- [WHAT YOU WILL DO]: Locate the word "result" in the entries below, then gather every line that holds it.

[Records from a data collection]

(* ===== verification/Effects.v ===== *)
(** * Effectful programs as trees of calls

    The operator is written against interfaces it does not implement: the API
    server (through [client.Client] and the OCM clientset), the clock, the
    random source, the environment.  A piece of Go code is a tree: it returns,
    panics, or issues a call and continues with the answer.  This file is the
    generic part: the monad, the set of executions of a program under every
    possible sequence of answers, the predicate transformer [wp] over them, and
    the evaluation [run] of a program by a concrete environment. *)

From S2P Require Import Prelude.

Section Programs.
Context {Op : Type} {Ans : Op → Type}.

Inductive prog (A : Type) : Type :=
| Ret (a : A)
| Panic (msg : string)
| Call (op : Op) (k : Ans op → prog A).

Inductive outcome (A : Type) := Returned (a : A) | Panicked (msg : string).

(** One call together with the answer it received. *)
Inductive event := Ev (op : Op) (ans : Ans op).

#[global] Arguments Ret {A} a.
#[global] Arguments Panic {A} msg.
#[global] Arguments Call {A} op k.
#[global] Arguments Returned {A} a.
#[global] Arguments Panicked {A} msg.

Fixpoint prog_bind {A B} (p : prog A) (f : A → prog B) : prog B :=
  match p with
  | Ret a => f a
  | Panic m => Panic m
  | Call op k => Call op (λ r, prog_bind (k r) f)
  end.

#[global] Instance prog_mret : MRet prog := @Ret.
#[global] Instance prog_mbind : MBind prog := λ A B f p, prog_bind p f.

Definition call (op : Op) : prog (Ans op) := Call op Ret.

(** All executions of a program, the environment answering as it likes. *)
Inductive exec {A} : prog A → list event → outcome A → Prop :=
| exec_ret a : exec (Ret a) [] (Returned a)
| exec_panic m : exec (Panic m) [] (Panicked m)
| exec_call op k r tr o : exec (k r) tr o → exec (Call op k) (Ev op r :: tr) o.

(** Inversion of an execution, by the shape of the program. *)
Lemma exec_inv {A} (p : prog A) tr o :
  exec p tr o →
  match p with
  | Ret a => tr = [] ∧ o = Returned a
  | Panic m => tr = [] ∧ o = Panicked m
  | Call op k => ∃ r tr', tr = Ev op r :: tr' ∧ exec (k r) tr' o
  end.
Proof. destruct 1; eauto. Qed.

(** [wp p Q]: every execution of [p] satisfies [Q]. *)
Fixpoint wp {A} (p : prog A) (Q : list event → outcome A → Prop) : Prop :=
  match p with
  | Ret a => Q [] (Returned a)
  | Panic m => Q [] (Panicked m)
  | Call op k => ∀ r, wp (k r) (λ tr o, Q (Ev op r :: tr) o)
  end.

Lemma wp_exec {A} (p : prog A) Q : wp p Q ↔ ∀ tr o, exec p tr o → Q tr o.
Proof.
  split.
  - intros Hwp tr o He. revert Q Hwp. induction He; simpl; eauto.
    intros Q Hwp. exact (IHHe _ (Hwp r)).
  - revert Q. induction p; simpl; intros Q HQ; eauto using exec.
Qed.

Lemma wp_mono {A} (p : prog A) (Q Q' : list event → outcome A → Prop) :
  (∀ tr o, Q tr o → Q' tr o) → wp p Q → wp p Q'.
Proof. rewrite !wp_exec. eauto. Qed.

Lemma wp_and {A} (p : prog A) (Q Q' : list event → outcome A → Prop) :
  wp p Q → wp p Q' → wp p (λ tr o, Q tr o ∧ Q' tr o).
Proof. rewrite !wp_exec. eauto. Qed.

Lemma wp_bind {A B} (p : prog A) (f : A → prog B) Q :
  wp p (λ tr o, match o with
                | Returned a => wp (f a) (λ tr' o', Q (tr ++ tr') o')
                | Panicked m => Q tr (Panicked m)
                end) →
  wp (p ≫= f) Q.
Proof.
  unfold mbind, prog_mbind. revert Q. induction p as [a|m|op k IH]; simpl; intros Q H; auto.
Qed.

Lemma wp_ret {A} (a : A) (Q : list event → outcome A → Prop) : Q [] (Returned a) → wp (mret a) Q.
Proof. done. Qed.

(** Executions whose events all satisfy an assumption [E] on the environment. *)
Definition wpE {A} (E : event → Prop) (p : prog A) (Q : list event → outcome A → Prop) : Prop :=
  wp p (λ tr o, Forall E tr → Q tr o).

Lemma wpE_exec {A} E (p : prog A) Q :
  wpE E p Q ↔ ∀ tr o, exec p tr o → Forall E tr → Q tr o.
Proof. apply wp_exec. Qed.

Lemma wpE_mono {A} E (p : prog A) (Q Q' : list event → outcome A → Prop) :
  (∀ tr o, Q tr o → Q' tr o) → wpE E p Q → wpE E p Q'.
Proof. intros HQ. apply wp_mono. auto. Qed.

Lemma wpE_bind {A B} E (p : prog A) (f : A → prog B) Q :
  wpE E p (λ tr o, match o with
                   | Returned a => wpE E (f a) (λ tr' o', Q (tr ++ tr') o')
                   | Panicked m => Q tr (Panicked m)
                   end) →
  wpE E (p ≫= f) Q.
Proof.
  intros Hp. apply wp_bind. eapply wp_mono; [|exact Hp]. intros tr [a|m] Ht; [|done].
  apply wp_exec. intros tr' o' Hx [HE HE']%Forall_app.
  by apply (proj1 (wpE_exec _ _ _) (Ht HE)).
Qed.

Lemma wpE_ret {A} E (a : A) (Q : list event → outcome A → Prop) :
  Q [] (Returned a) → wpE E (mret a) Q.
Proof. by intros ? _. Qed.

(** Total correctness under the assumption: no panic, calls within [P], result
    within [R]. *)
Definition total {A} (E P : event → Prop) (R : A → Prop) (p : prog A) : Prop :=
  wpE E p (λ tr o, Forall P tr ∧ match o with Returned a => R a | Panicked _ => False end).

Lemma total_bind {A B} E P R R' (p : prog A) (f : A → prog B) :
  total E P R p → (∀ a, R a → total E P R' (f a)) → total E P R' (p ≫= f).
Proof.
  intros Hp Hf. apply wpE_bind. eapply wpE_mono; [|exact Hp].
  intros tr [a|m] [Ht HR]; [|done].
  eapply wpE_mono; [|exact (Hf a HR)]. intros tr' o' [Ht' ?].
  split; [by apply Forall_app|done].
Qed.

Lemma total_ret {A} E P (R : A → Prop) a : R a → total E P R (mret a).
Proof. by intros ? _. Qed.

Lemma total_call E P op (R : Ans op → Prop) :
  (∀ r, E (Ev op r) → P (Ev op r) ∧ R r) → total E P R (call op).
Proof. intros HR r [HE _]%Forall_cons. apply HR in HE as [HP Hr]. by repeat constructor. Qed.

Lemma total_mono {A} E (P P' : event → Prop) (R R' : A → Prop) p :
  (∀ e, P e → P' e) → (∀ a, R a → R' a) → total E P R p → total E P' R' p.
Proof.
  intros HP HR. apply wpE_mono. intros tr [a|m] [Ht Ho]; [|done].
  split; [by eapply Forall_impl|auto].
Qed.

(** Properties of traces that hold of a concatenation when they hold of its
    parts. *)
Class TraceClosed (P : list event → Prop) := {
  trace_nil : P [];
  trace_app : ∀ tr tr', P tr → P tr' → P (tr ++ tr')
}.

#[global] Instance Forall_TraceClosed (P : event → Prop) : TraceClosed (Forall P).
Proof. split; [constructor|intros; by apply Forall_app]. Qed.

(** Every [d] event of the trace comes after an [m] event. *)
Definition preceded (d m : event → bool) (tr : list event) : Prop :=
  ∀ tr1 e tr2, tr = tr1 ++ e :: tr2 → d e = true → ∃ e', e' ∈ tr1 ∧ m e' = true.

#[global] Instance preceded_closed d m : TraceClosed (preceded d m).
Proof.
  split.
  - by intros [|e0 tr1] e tr2 E.
  - intros tr tr' Ht Ht' tr1 e tr2 E Hd.
    apply app_eq_inv in E as [(k & -> & E)|(k & -> & ->)].
    + destruct k as [|e' k]; simplify_eq/=.
      * destruct (Ht' [] e tr2 eq_refl Hd) as (? & Hin & _). by apply elem_of_nil in Hin.
      * by apply (Ht tr1 e' k).
    + destruct (Ht' k e tr2 eq_refl Hd) as (e' & Hin & Hm).
      exists e'. split; [|done]. apply elem_of_app. by right.
Qed.

Lemma preceded_one d m e : d e = false → preceded d m [e].
Proof. intros He [|e0 [|]] x tr2 E Hd; simplify_eq/=. congruence. Qed.

Lemma preceded_mark d m e tr : m e = true → d e = false → preceded d m (e :: tr).
Proof.
  intros Hm Hnd [|e0 tr1] x tr2 E Hd; simplify_eq/=; [congruence|].
  exists e0. split; [left|done].
Qed.

Lemma preceded_cons d m e tr : d e = false → preceded d m tr → preceded d m (e :: tr).
Proof. intros He Ht. apply (trace_app [e] tr); [by apply preceded_one|done]. Qed.

Definition traces {A} (P : list event → Prop) (p : prog A) : Prop := wp p (λ tr _, P tr).

Lemma traces_ret {A} P `{!TraceClosed P} (a : A) : traces P (mret a).
Proof. apply trace_nil. Qed.

Lemma traces_panic {A} P `{!TraceClosed P} m : traces P (Panic m : prog A).
Proof. apply trace_nil. Qed.

Lemma traces_call P op : (∀ r, P [Ev op r]) → traces P (call op).
Proof. done. Qed.

Lemma traces_bind {A B} P `{!TraceClosed P} (p : prog A) (f : A → prog B) :
  traces P p → (∀ a, traces P (f a)) → traces P (p ≫= f).
Proof.
  intros Hp Hf. apply wp_bind. eapply wp_mono; [|exact Hp]. intros tr [a|m] Ht; [|done].
  eapply wp_mono; [|exact (Hf a)]. intros tr' o' Ht'. by apply trace_app.
Qed.

(** ** Programs that guard their calls

    [guarded E P R p]: as long as the answers satisfy [E], every call of [p] is
    within [P], and so is its result within [R].  The calls are judged before they
    are answered, so that an environment that keeps [E] only while it is called
    within [P] can be shown to keep it ([Confinement.v], [guarded_run]). *)
Fixpoint guarded {A} (E : event → Prop) (P : Op → Prop) (R : A → Prop) (p : prog A) : Prop :=
  match p with
  | Ret a => R a
  | Panic _ => True
  | Call op k => P op ∧ ∀ r, E (Ev op r) → guarded E P R (k r)
  end.

Lemma guarded_ret {A} E P (R : A → Prop) a : R a → guarded E P R (mret a).
Proof. done. Qed.

Lemma guarded_call E (P : Op → Prop) op (R : Ans op → Prop) :
  P op → (∀ r, E (Ev op r) → R r) → guarded E P R (call op).
Proof. done. Qed.

Lemma guarded_bind {A B} E P R R' (p : prog A) (f : A → prog B) :
  guarded E P R p → (∀ a, R a → guarded E P R' (f a)) → guarded E P R' (p ≫= f).
Proof.
  unfold mbind, prog_mbind. intros Hp Hf. induction p as [a|m|op k IH]; simpl in *; [auto..|].
  destruct Hp as [HP Hk]. split; [done|]. auto.
Qed.

Lemma guarded_mono {A} E P (R R' : A → Prop) p :
  (∀ a, R a → R' a) → guarded E P R p → guarded E P R' p.
Proof.
  intros HR. induction p as [a|m|op k IH]; simpl; [auto..|]. intros [HP Hk]. split; [done|]. auto.
Qed.

Lemma guarded_exec {A} E P (R : A → Prop) p tr o :
  exec p tr o → guarded E P R p → Forall E tr → Forall (λ e, match e with Ev op _ => P op end) tr.
Proof.
  intros Hx. induction Hx as [| |op k r tr o _ IH]; [constructor..|].
  intros [HP Hk] [HE Htr]%Forall_cons. constructor; [done|]. auto.
Qed.

(** ** Evaluation by an environment with state [W] *)
Section Run.
Context {W : Type} (serve : ∀ op, W → Ans op * W).

Fixpoint run {A} (p : prog A) (w : W) : outcome A * W :=
  match p with
  | Ret a => (Returned a, w)
  | Panic m => (Panicked m, w)
  | Call op k => let '(r, w') := serve op w in run (k r) w'
  end.

Lemma run_bind {A B} (p : prog A) (f : A → prog B) w :
  run (p ≫= f) w =
  match run p w with
  | (Returned a, w') => run (f a) w'
  | (Panicked m, w') => (Panicked m, w')
  end.
Proof.
  unfold mbind, prog_mbind. revert w. induction p as [a|m|op k IH]; intros w; simpl; [done..|].
  destruct (serve op w) as [r w']. apply IH.
Qed.

Lemma run_ret {A} (a : A) w : run (mret a) w = (Returned a, w).
Proof. done. Qed.

Lemma run_call op w : run (call op) w = (Returned (serve op w).1, (serve op w).2).
Proof. simpl. by destruct (serve op w). Qed.

(** The calls of the evaluation. *)
Fixpoint run_trace {A} (p : prog A) (w : W) : list event :=
  match p with
  | Ret _ | Panic _ => []
  | Call op k => let '(r, w') := serve op w in Ev op r :: run_trace (k r) w'
  end.

(** The evaluation is one of the executions. *)
Lemma run_exec {A} (p : prog A) w : exec p (run_trace p w) (run p w).1.
Proof.
  revert w. induction p as [a|m|op k IH]; intros w; simpl; [constructor..|].
  destruct (serve op w) as [r w']. constructor. apply IH.
Qed.
End Run.

End Programs.

Arguments prog {Op} Ans A.
Arguments event {Op} Ans.

(** Prove that every call of a program is fine, one call at a time. *)
Ltac trace_step :=
  lazymatch goal with
  | |- traces _ ?p =>
      lazymatch p with
      | _ ≫= _ => apply traces_bind; [apply _| |intros]
      | mret _ => apply traces_ret; apply _
      | Ret _ => apply traces_ret; apply _
      | Panic _ => apply traces_panic; apply _
      | call ?op => apply (traces_call _ op); intros
      | match ?x with _ => _ end => destruct x eqn:?
      end
  end.

(** The same for [guarded]. *)
Ltac guard_step :=
  lazymatch goal with
  | |- guarded _ _ _ ?p =>
      lazymatch p with
      | call ?op ≫= _ => eapply guarded_bind; [eapply (guarded_call _ _ op)|]
      | mret _ => apply guarded_ret
      | Ret _ => apply guarded_ret
      | call ?op => apply (guarded_call _ _ op)
      | match ?x with _ => _ end => destruct x eqn:?
      end
  end.

(** The same for [total]; the postcondition of the first half of a bind is left
    to the caller. *)
Ltac total_step :=
  lazymatch goal with
  | |- total _ _ _ ?p =>
      lazymatch p with
      | mret _ => apply total_ret
      | Ret _ => apply total_ret
      | call ?op => apply (total_call _ _ op)
      | call ?op ≫= _ => eapply total_bind; [eapply (total_call _ _ op)|]
      | match ?x with _ => _ end => destruct x eqn:?
      end
  end.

- [ANSWER]:
(** Total correctness under the assumption: no panic, calls within [P], result
    within [P], and so is its result within [R].  The calls are judged before they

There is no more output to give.